Sandrus zaraz po tym gdy po raz kolejny był zmuszony wystrzelić w stronę człowieka, nie co posmutniał. ~Dlaczego wszystko musi iść nie tak, najpierw zostaliśmy wykiwani. Teraz muszę strzelać do ludzi, którzy tak naprawdę niczym mi nie zawinili, w dodatku ta dziewka nie wina ucho straciła. ~
Zamyślając się młody łowca kontynuował odpychanie łodzi, gdy poczuł zmęczenie przemówił do swoich towarzyszy.
-Może ktoś mnie zmienić pójdę się zdrzemnąć.
Jak powiedział tak uczynił położył się na pokładzie, ponieważ od dawna nie spał na świeżym powietrzu.
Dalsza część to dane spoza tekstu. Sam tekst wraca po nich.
(** Answers 429 to all the attempts: one request per value of [retry],
    each at least 60 seconds after the one before. *)
Lemma retry_loop_all_429 api max_retries batch batch_id retries :
  forall w,
    (forall k, (k < length retries)%nat ->
       is_429 (api (calls w + k)%nat batch) = true) ->
    exists w1 new,
      retry_loop api max_retries retries batch batch_id w
      = (Raise (Exn ExceptionCls
                  ("Failed after " +:+ Py.str_of_Z max_retries +:+ " retries")),
         ckpt_mark_failed batch_id
           ("Failed after " +:+ Py.str_of_Z max_retries +:+ " retries") w1)
      /\ log w1 = new ++ log w
      /\ length (post_times new) = length retries
      /\ apart 60 (post_times new)
      /\ Forall (fun t => (now w <= t)%Q) (post_times new).
Proof.
  induction retries as [|retry rest IH]; intros w Hall.
  - exists w, []. simpl. repeat split; constructor.
  - assert (H0 : is_429 (api (calls w) batch) = true).
    { specialize (Hall O). rewrite Nat.add_0_r in Hall. apply Hall. simpl. lia. }
    rewrite retry_loop_continue by (apply is_429_retryable, H0).
    destruct (IH (after_retryable api retry batch batch_id w))
      as (w1 & new & E & Hlog & Hlen & Hap & Hlb).
    { intros k Hk. rewrite calls_after_retryable.
      replace (S (calls w) + k)%nat with (calls w + S k)%nat by lia.
      apply Hall. simpl. lia. }
    destruct (log_backoff retry batch_id w) as (bnew & Hb & Hbp).
    pose proof (now_backoff retry batch_id w) as Hnow.
    unfold after_retryable, requests_post in Hlog, Hlb.
    rewrite calls_backoff, H0 in Hlog, Hlb. simpl in Hlog, Hlb.
    exists w1,
      (new ++ EvSleep 60 :: EvPost (now (backoff retry batch_id w)) batch :: bnew).
    split; [exact E|]. split.
    { rewrite Hlog, Hb, <- app_assoc. reflexivity. }
    rewrite post_times_app. simpl. rewrite Hbp. simpl.
    split; [rewrite Hlen; reflexivity|].
    split.
    + apply apart_cons; [|exact Hap].
      eapply Forall_impl; [exact Hlb|]. simpl. intros t Ht. exact Ht.
    + constructor; [exact Hnow|].
      eapply Forall_impl; [exact Hlb|]. simpl. intros t Ht. lra.
Qed.

End RetryBudget.

Lemma length_range (n : Z) : length (range n) = Z.to_nat n.
Proof. unfold range. apply length_seqZ. Qed.

(** C10.  In [embed_batch_with_retry] an answer 429 uses up one iteration of
    the [for] loop over [range(max_retries)], the budget of every retryable
    error, after a sleep of 60 seconds that precedes the next attempt; so
    when the [max_retries] attempts are all answered 429, the requests are
    at least 60 seconds apart, the budget is exhausted, the batch is marked
    [failed] and an exception is raised. *)
Theorem http_429_consumes_retry_budget {Vec : Type} (api : Api Vec)
    (batch : list string) (batch_id : string) (max_retries : Z)
    (w : World Vec) :
  (forall retry rest,
     is_429 (api (calls w) batch) = true ->
     retry_loop api max_retries (retry :: rest) batch batch_id w
     = retry_loop api max_retries rest batch batch_id
         (sleep 60 (snd (requests_post api batch (backoff retry batch_id w)))))
  /\ ((forall k, (k < Z.to_nat max_retries)%nat ->
         is_429 (api (calls w + k)%nat batch) = true) ->
      exists w',
        embed_batch_with_retry api batch batch_id max_retries w
        = (Raise (Exn ExceptionCls
                    ("Failed after " +:+ Py.str_of_Z max_retries +:+ " retries")),
           w')
        /\ calls w' = (calls w + Z.to_nat max_retries)%nat
        /\ (is_Some (db w !! batch_id) ->
            exists row,
              db w' !! batch_id = Some row
              /\ CheckpointManager.status row = CheckpointManager.failed
              /\ CheckpointManager.error_message row
                 = Some ("Failed after " +:+ Py.str_of_Z max_retries
                         +:+ " retries"))
        /\ exists new,
             log w' = new ++ log w
             /\ length (post_times new) = Z.to_nat max_retries
             /\ apart 60 (post_times new)).
Proof.
  split.
  - intros retry rest H429.
    rewrite retry_loop_continue by (apply is_429_retryable, H429).
    unfold after_retryable, requests_post. rewrite calls_backoff, H429.
    reflexivity.
  - intros Hall. unfold embed_batch_with_retry.
    rewrite <- length_range in Hall.
    destruct (retry_loop_exhausted api max_retries batch batch_id
                (range max_retries) w) as (wa & Ea & Hca & Hta).
    { intros k Hk. apply is_429_retryable, Hall, Hk. }
    destruct (retry_loop_all_429 api max_retries batch batch_id
                (range max_retries) w Hall)
      as (wb & new & Eb & Hlog & Hlen & Hap & _).
    assert (Hw : ckpt_mark_failed batch_id
                   ("Failed after " +:+ Py.str_of_Z max_retries +:+ " retries") wa
                 = ckpt_mark_failed batch_id
                   ("Failed after " +:+ Py.str_of_Z max_retries +:+ " retries") wb).
    { rewrite Ea in Eb. exact (f_equal snd Eb). }
    eexists. split; [exact Ea|].
    split; [|split].
    + simpl. rewrite Hca, length_range. reflexivity.
    + intros [r Hr].
      destruct Hta as (_ & _ & Hrow & _).
      destruct (Hrow r Hr) as (r' & Hr' & _).
      simpl. unfold CheckpointManager.mark_failed.
      rewrite lookup_alter_eq, Hr'. simpl. eexists. split; [reflexivity|].
      split; reflexivity.
    + rewrite Hw.
      exists (EvDurable (db (ckpt_mark_failed batch_id
                ("Failed after " +:+ Py.str_of_Z max_retries +:+ " retries") wb))
                (file wb) :: new).
      split; [simpl; rewrite Hlog; reflexivity|].
      simpl. rewrite Hlen, length_range. split; [reflexivity | exact Hap].
Qed.

(** ** BatchProcessor *)

(** *** Before the loop *)

Lemma startup_nonzero {Vec : Type} (texts : list string)
    (initial_batch_size : Z) (w : World Vec) :
  initial_batch_size <> 0 ->
  startup texts initial_batch_size w
  = inr (loop_variables initial_batch_size w).
Proof.
  intros Hbs. unfold startup, floordiv. cbn [batch_size loop_variables].
  destruct (Z.eqb_spec initial_batch_size 0) as [H0|_]; [contradiction|].
  destruct (file w); reflexivity.
Qed.

(** With an initial batch size of 0 the second division, at the latest,
    raises. *)
Lemma startup_zero {Vec : Type} (texts : list string) (w : World Vec) :
  exists e, startup texts 0 w = inl e.
Proof.
  unfold startup, floordiv. cbn [batch_size loop_variables Z.eqb].
  destruct (file w); eexists; reflexivity.
Qed.

Lemma embed_dataset_robust_nonzero {Vec : Type} (fuel : nat) (api : Api Vec)
    (dataset : list Item) (lang split : string) (initial_batch_size : Z)
    (w : World Vec) :
  initial_batch_size <> 0 ->
  embed_dataset_robust fuel api dataset lang split initial_batch_size w
  = match while_loop fuel api (fst (prepare_texts dataset)) lang split
            (loop_variables initial_batch_size w) w with
    | None => None
    | Some (Propagate e, w') => Some (Raised e, w')
    | Some (Next st, w') =>
        Some (Returned (Z.of_nat (length (embeddings st))),
              np_save (embeddings st) w')
    end.
Proof.
  intros Hbs. unfold embed_dataset_robust.
  rewrite startup_nonzero by exact Hbs. reflexivity.
Qed.

Section LoopFacts.

Context {Vec : Type}.
Implicit Types (w : World Vec) (api : Api Vec) (st : Loop Vec).

Lemma lookup_mark_in_progress batch_id lang split index size w :
  exists r,
    db (ckpt_mark_in_progress batch_id lang split index size w) !! batch_id
    = Some r
    /\ CheckpointManager.status r = CheckpointManager.in_progress.
Proof.
  simpl. unfold CheckpointManager.mark_in_progress.
  rewrite lookup_insert_eq. eexists. split; reflexivity.
Qed.

Lemma lookup_mark_failed batch_id msg w (r : CheckpointManager.Row) :
  db w !! batch_id = Some r ->
  db (ckpt_mark_failed batch_id msg w) !! batch_id
  = Some (CheckpointManager.set_failed (now w) msg r).
Proof.
  intros Hr. simpl. unfold CheckpointManager.mark_failed.
  rewrite lookup_alter_eq, Hr. reflexivity.
Qed.

Lemma status_completed_false (t : gmap string CheckpointManager.Row)
    (batch_id : string) (r : CheckpointManager.Row) :
  t !! batch_id = Some r ->
  CheckpointManager.status r <> CheckpointManager.completed ->
  status_completed (CheckpointManager.get_batch_status batch_id t) = false.
Proof.
  intros Hr Hs. unfold CheckpointManager.get_batch_status. rewrite Hr. simpl.
  destruct (CheckpointManager.status r); congruence.
Qed.

(** The [try] block never changes [batch_size], and leaves the loop
    variables alone when it raises. *)
Lemma try_block_state api lang split batch batch_id batch_start batch_end st w :
  let '(raised, st1, _) :=
    try_block api lang split batch batch_id batch_start batch_end st w in
  batch_size st1 = batch_size st
  /\ (raised <> None -> st1 = st)
  /\ (raised = None -> current_index st1 = batch_end).
Proof.
  unfold try_block.
  destruct (embed_batch_with_retry _ _ _ _ _) as [[v|e] w2].
  - destruct (negb _); simpl; repeat split; congruence.
  - simpl. repeat split; congruence.
Qed.

(** An iteration leaves [batch_size] as it is or halves it. *)
Lemma loop_body_batch_size api texts lang split st w st' w' :
  loop_body api texts lang split st w = (Next st', w') ->
  batch_size st' = batch_size st \/ batch_size st' = batch_size st / 2.
Proof.
  unfold loop_body.
  destruct (status_completed _); [intros [= <- _]; left; reflexivity|].
  pose proof (try_block_state api lang split
    (Py.slice (current_index st)
       (Z.min (current_index st + batch_size st) (Z.of_nat (length texts))) texts)
    (make_batch_id lang split (current_index st)) (current_index st)
    (Z.min (current_index st + batch_size st) (Z.of_nat (length texts))) st w)
    as H.
  destruct (try_block _ _ _ _ _ _ _ _ _) as [[raised st1] w1].
  destruct H as (Hbs & _ & _).
  destruct raised as [e|]; [|intros [= <- _]; left; exact Hbs].
  destruct (exn_class e).
  - intros [= <- _]. left. exact Hbs.
  - intros [= <- _]. left. exact Hbs.
  - destruct (Py.contains _ _); [|discriminate].
    destruct (batch_size st1 / 2 <? 4); intros [= <- _]; right; simpl;
      rewrite Hbs; reflexivity.
  - intros [= <- _]. left. exact Hbs.
Qed.

(** The [try] block writes to no row but the one of its batch. *)
Lemma try_block_others api lang split batch batch_id batch_start batch_end st w k :
  k <> batch_id ->
  db (snd (try_block api lang split batch batch_id batch_start batch_end st w))
    !! k = db w !! k.
Proof.
  intros Hk. unfold try_block, embed_batch_with_retry.
  set (w0 := ckpt_mark_in_progress batch_id lang split batch_start
               (batch_size st) w).
  pose proof (touches_only_retry_loop api 5 (range 5) batch batch_id w0)
    as (_ & Hothers & _).
  specialize (Hothers k Hk).
  assert (H0 : db w0 !! k = db w !! k).
  { simpl. unfold CheckpointManager.mark_in_progress.
    apply lookup_insert_ne. congruence. }
  destruct (retry_loop api 5 (range 5) batch batch_id w0) as [[v|e] w2];
    cbn [snd] in Hothers.
  - destruct (negb _); cbn [snd].
    + rewrite Hothers. exact H0.
    + unfold sleep, np_save, ckpt_mark_completed, commit,
        CheckpointManager.mark_completed. cbn [db].
      rewrite lookup_alter_ne by congruence. rewrite Hothers. exact H0.
  - cbn [snd]. rewrite Hothers. exact H0.
Qed.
Wszak jako łowca uwielbiał spać nad gołym niebem, w dodatku przyzwyczajony był do krótkiego snu, który towarzyszył mu podczas polowań. Zaraz po kilku godzinnej drzemce wrócił na swoje miejsce i kontynuował wcześniejsze zadanie.
Po zaskakującym gradzie strzał wykrzyknął do uwięzionego oprycha:
-Co mam robić, mów no człeku bo nas pozarzynają.